Harold Knox-Shaw (12 October 1885 – 11 April 1970) was an English astronomer.

He was born in St Leonards-on-Sea, Sussex. He was the oldest of four siblings. During his youth he earned scholarships to Wellington College in Berkshire and to Trinity College, Cambridge, from which he graduated in 1907 ranked as Sixth Wrangler. A year following his graduation he became an assistant at the Khedivial Astronomical Observatory in Helwan, Egypt. He was elected Fellow of the Society in 1908. In 1910 he became the first to photograph Halley's Comet from this site.

In 1913 he became superintendent of the Khedivial Observatory, and remained at that post until 1924. From 1918 until 1924 he also served as the Director of Meteorological Services in Egypt and Sudan. He performed welfare work for the British army during World War I, and was awarded the Order of the Nile, Class 4. (In 1926 he was awarded Order of the Nile, class 3.)

He returned to England in 1924 to become Radcliffe Observer at the Radcliffe Observatory. Much of his labor during the following years was then spent in production of the Radcliffe Catalogue of Proper Motions, published in 1934. From 1926-30 he was Secretary of the Royal Astronomical Society, then served as President 1931-32.
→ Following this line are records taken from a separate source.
(** ** The answer of the resolver *)

Definition resolve_entry (pending : gmap str St) (p : str) : Prop := ∃ streams, pending !! p = Some (St_Resolve streams).
Definition settled (st : St) : Prop := owner st ∧ ¬ is_resolve st.
Ltac settle := eexists _, _; split; [reflexivity|split; [exact I|by intros []]].
Lemma resolve_path_spec publishers deadline seed p r pending s : resolve_entry pending p →
  ∃ st s', resolve_path interfaces publishers deadline seed p r pending s = (Ok (<[p := st]> pending), s') ∧ settled st.
Proof.
  intros [streams Hp]. unfold resolve_path. case_bool_decide; [settle|]. destruct (choose_from _ _ _ _ _) as [ch|]; [|settle].
  destruct (match durable_id p s with Some i => (i, s) | None => SubId_new s end) as [i s1].
  destruct (connection_for ch s1) as [con s2]. destruct (oneshot s2) as [w s3]. rewrite Hp.
  destruct (send con _ s3) as [[|] s4]; settle.
Qed.
Lemma resolve_paths_spec publishers deadline seed l pending s : NoDup l.*1 → (∀ p, p ∈ l.*1 → resolve_entry pending p) →
  ∃ pending' s', resolve_paths interfaces publishers deadline seed l pending s = (Ok pending', s') ∧
    ∀ p, if decide (p ∈ l.*1) then ∃ st, pending' !! p = Some st ∧ settled st else pending' !! p = pending !! p.
Proof.
  revert seed pending s. induction l as [|[p r] l IH]; intros seed pending s Hnd Hl; [by eexists _, _|].
  cbn in Hnd. apply NoDup_cons in Hnd as [Hp Hnd]. cbn [resolve_paths].
  destruct (resolve_path_spec publishers deadline seed p r pending s) as (st & s1 & -> & Hst); [apply Hl; by left|].
  destruct (IH (seed + 1) (<[p := st]> pending) s1 Hnd) as (pending' & s' & -> & H).
  { intros q Hq. destruct (Hl q) as [streams E]; [by right|]. exists streams. rewrite lookup_insert_ne; [done|]. by intros ->. }
  eexists _, _. split; [reflexivity|]. intros q. specialize (H q). cbn.
  destruct (decide (q ∈ l.*1)) as [Hq|Hq].
  - by rewrite decide_True by (by right).
  - destruct (decide (q = p)) as [->|Hne].
    + rewrite decide_True by (by left). rewrite H, lookup_insert_eq. by exists st.
    + rewrite decide_False by (by intros [->|]%elem_of_cons). by rewrite H, lookup_insert_ne.
Qed.
(** After it no path of the call waits for it, and the attempts own what they owned. *)
Lemma subscribe_resolved_spec start timeout seed reply pending s :
  match reply with RR_Ok _ l => NoDup l.*1 ∧ (∀ p, p ∈ l.*1 ↔ resolve_entry pending p) | _ => True end →
  ∃ pending' s', subscribe_resolved interfaces start timeout seed reply pending s = (Ok pending', s') ∧ quiet s s' ∧
    ∀ p st, pending' !! p = Some st → ¬ is_resolve st ∧ (owner st → ∃ st0, pending !! p = Some st0 ∧ owner st0).
Proof.
  intros Hr. pose proof (quiet_subscribe_resolved interfaces start timeout seed reply pending s) as Hq.
  assert (Hfail : ∀ e p st, fail_all e pending !! p = Some st → ¬ is_resolve st ∧ (owner st → ∃ st0, pending !! p = Some st0 ∧ owner st0)).
  { intros e p st. unfold fail_all. rewrite lookup_fmap. destruct (pending !! p) as [st0|]; [|done]. cbn. intros [= <-].
    case_decide as Hd; [|split; [done|eauto]]. split; [by intros []|]. intros _. exists st0. split; [done|]. by destruct st0. }
  destruct reply as [| |publishers l]; cbn [subscribe_resolved] in *; [by eexists _, _; split; [reflexivity|]; split; [|apply Hfail]..|].
  destruct Hr as [Hnd Hl]. destruct (resolve_paths_spec publishers ((fun t => start + t) <$> timeout) seed l pending s Hnd) as (pending' & s' & E & H).
  { intros p Hp. by apply Hl. }
  rewrite E in *. eexists _, _. split; [reflexivity|]. split; [done|]. intros p st Hp. specialize (H p).
  destruct (decide (p ∈ l.*1)) as [Hin|Hin].
  - destruct H as (st' & E' & Ho & Hn). rewrite E' in Hp. injection Hp as ->. split; [done|]. intros _.
    apply Hl in Hin as [streams E2]. by eexists.
  - rewrite H in Hp. split; [|eauto]. intros Hr. destruct st; try done. apply Hin, Hl. by eexists.
Qed.

(** ** The end of an attempt *)

Lemma wait_result_spec p st s : ¬ is_resolve st → (owner st → is_pending s p) →
  match wait_result p st s with
  | None => True
  | Some (o, s') => ∃ r, o = Ok r ∧ tables_same s s' ∧
      (∀ q ws, (q ≠ p ∨ ¬ owner st) → statuses (inner_ s') !! q = Some (SS_Pending ws) ↔ statuses (inner_ s) !! q = Some (SS_Pending ws))
  end.
Proof.
  intros Hr Ho. assert (Hq : ∀ s', quiet s s' → tables_same s s' ∧
    ∀ q ws, (q ≠ p ∨ ¬ owner st) → statuses (inner_ s') !! q = Some (SS_Pending ws) ↔ statuses (inner_ s) !! q = Some (SS_Pending ws)).
  { intros s' H. split; [by apply quiet_tables|]. intros q ws _. by rewrite (quiet_statuses _ _ H). }
  assert (Hst : ∀ f ws r s1, quiet s s1 → owner st → (∀ q, q ≠ p → f (statuses (inner_ s)) !! q = statuses (inner_ s) !! q) →
    let s' := tell_waiters r ws (on_inner (upd_statuses f) s1) in tables_same s s' ∧
    ∀ q ws, (q ≠ p ∨ ¬ owner st) → statuses (inner_ s') !! q = Some (SS_Pending ws) ↔ statuses (inner_ s) !! q = Some (SS_Pending ws)).
  { intros f ws r s1 H1 Hown Hf s'. pose proof (quiet_tell_waiters r ws (on_inner (upd_statuses f) s1)) as H2. split.
    - etrans; [by apply quiet_tables|]. etrans; [|apply quiet_tables, H2]. by split_and!; try done; split.
    - intros q ws' [Hne|]; [|done]. unfold s'. rewrite (quiet_statuses _ _ H2). cbn. by rewrite (quiet_statuses _ _ H1), Hf. }
  destruct st as [streams|w|w streams|v streams|e]; cbn [wait_result]; [by destruct Hr| | | |].
  - destruct (oneshots (mem s) !! w) as [[|r|]|]; [done|..].
    all: destruct (Ho I) as [ws Hws]; set (s1 := on_mem _ s); assert (Q1 : quiet s s1) by apply quiet_oneshots.
    all: change (statuses (inner_ s1)) with (statuses (inner_ s)); rewrite Hws; eexists; (split; [reflexivity|]); apply Hst; [done|done|].
    all: intros q Hne; try destruct r; by rewrite ?lookup_insert_ne, ?lookup_delete_ne by done.
  - destruct (oneshots (mem s) !! w) as [[|r|]|]; [done|..].
    + eexists. split; [reflexivity|]. apply Hq. destruct r; [etrans; [apply quiet_oneshots|apply quiet_connect_streams]|apply quiet_oneshots].
    + eexists. split; [reflexivity|]. apply Hq, quiet_oneshots.
    + eexists. split; [reflexivity|]. apply Hq, quiet_oneshots.
  - eexists. split; [reflexivity|]. apply Hq, quiet_connect_streams.
  - destruct (Ho I) as [ws Hws]. rewrite Hws. eexists. split; [reflexivity|]. apply Hst; [done|done|].
    intros q Hne. by rewrite lookup_delete_ne.
Qed.
End Attempts.

(** ** The machine *)

Section System.
Context {ES : Escaping} {LY : Layout} {VA : ValueApi} {CM : ChunkMap} {R : Rand} {O : SubOrder} {OOK : SubOrderOk O}.
Context (reg : Registry) (next_wid : WriteId) (interfaces : list Interface) (desired : DesiredAuth).

(** An attempt of a call settles the path. *)
Definition owns (y : SubSys) (id : Z) (p : str) : Prop :=
  ∃ c st, calls y !! id = Some c ∧ cl_paths c !! p = Some st ∧ owner st.
Record sys_ok (y : SubSys) : Prop := {
  so_dur : dur (ss y);
  so_next id c : calls y !! id = Some c → id < next_call y;
  so_resolved id c p st : calls y !! id = Some c → cl_resolving c = false → cl_paths c !! p = Some st → ¬ is_resolve st;
  so_owner id p : owns y id p → is_pending (ss y) p;
  so_unique id id' p : owns y id p → owns y id' p → id = id';
  so_fine : crashed y = false
}.
(** What a step guarantees *)
Definition sys_step_ok (y y' : SubSys) : Prop := sys_ok y' ∧ evolves (frame (ss y)) (frame (ss y')).
Lemma sys_step_refl y : sys_ok y → sys_step_ok y y.
Proof. intros H. split; [done|apply evolves_refl]. Qed.
Lemma sys_step_trans y1 y2 y3 : sys_ok y1 → sys_step_ok y1 y2 → (sys_ok y2 → sys_step_ok y2 y3) → sys_step_ok y1 y3.
Proof. intros H1 [H2 E2] H. destruct (H H2) as [H3 E3]. split; [done|]. eapply evolves_trans; [apply (so_dur _ H1)|done..]. Qed.

Lemma sys_ok_mild y y' : sys_ok y → mild (ss y) (ss y') → calls y' = calls y → next_call y' = next_call y →
  crashed y' = crashed y → sys_step_ok y y'.
Proof.
  intros [Hd Hn Hr Ho Hu Hf] Hg Ec En Ef. destruct (Hg Hd) as [[Hd' Hev] Hk].
  assert (Hown : ∀ id p, owns y' id p ↔ owns y id p) by (intros id p; unfold owns; by rewrite Ec).
  split; [split|done].
  - done.
  - rewrite Ec, En. exact Hn.
  - rewrite Ec. exact Hr.
  - intros id p [ws Hws]%Hown%Ho. exists ws. by apply Hk.
  - intros id id' p H1%Hown H2%Hown. by eapply Hu.
  - by rewrite Ef.
Qed.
His dissatisfaction with the observing conditions in England led him to lobby funds for a site in South Africa. This observatory would not be completed until 1939, however, when Knox-Shaw took up residence. The pouring of the blank for the main telescope was then held up until after World War II. From 1941-42 he was president of the Astronomical Society of Southern Africa (ASSA). The mirror finally arrived in 1948, followed by a Cassegrain spectrograph in 1951. Two years later Knox-Shaw retired.

He married Maisie (née Weir of Pretoria) and the couple had one son, Peter, who was born in 1944. His twenty-year retirement was spent at Elgin, Western Cape. He died from a stroke, and his ashes were scattered on Radcliffe Observatory grounds.

==Awards and honors==
- The crater Knox-Shaw on the Moon is named after him.
- Awarded the Order of the Nile, class 3 in 1926.
- First winner of the Gill Medal, Astronomical Society of Southern Africa, 1956.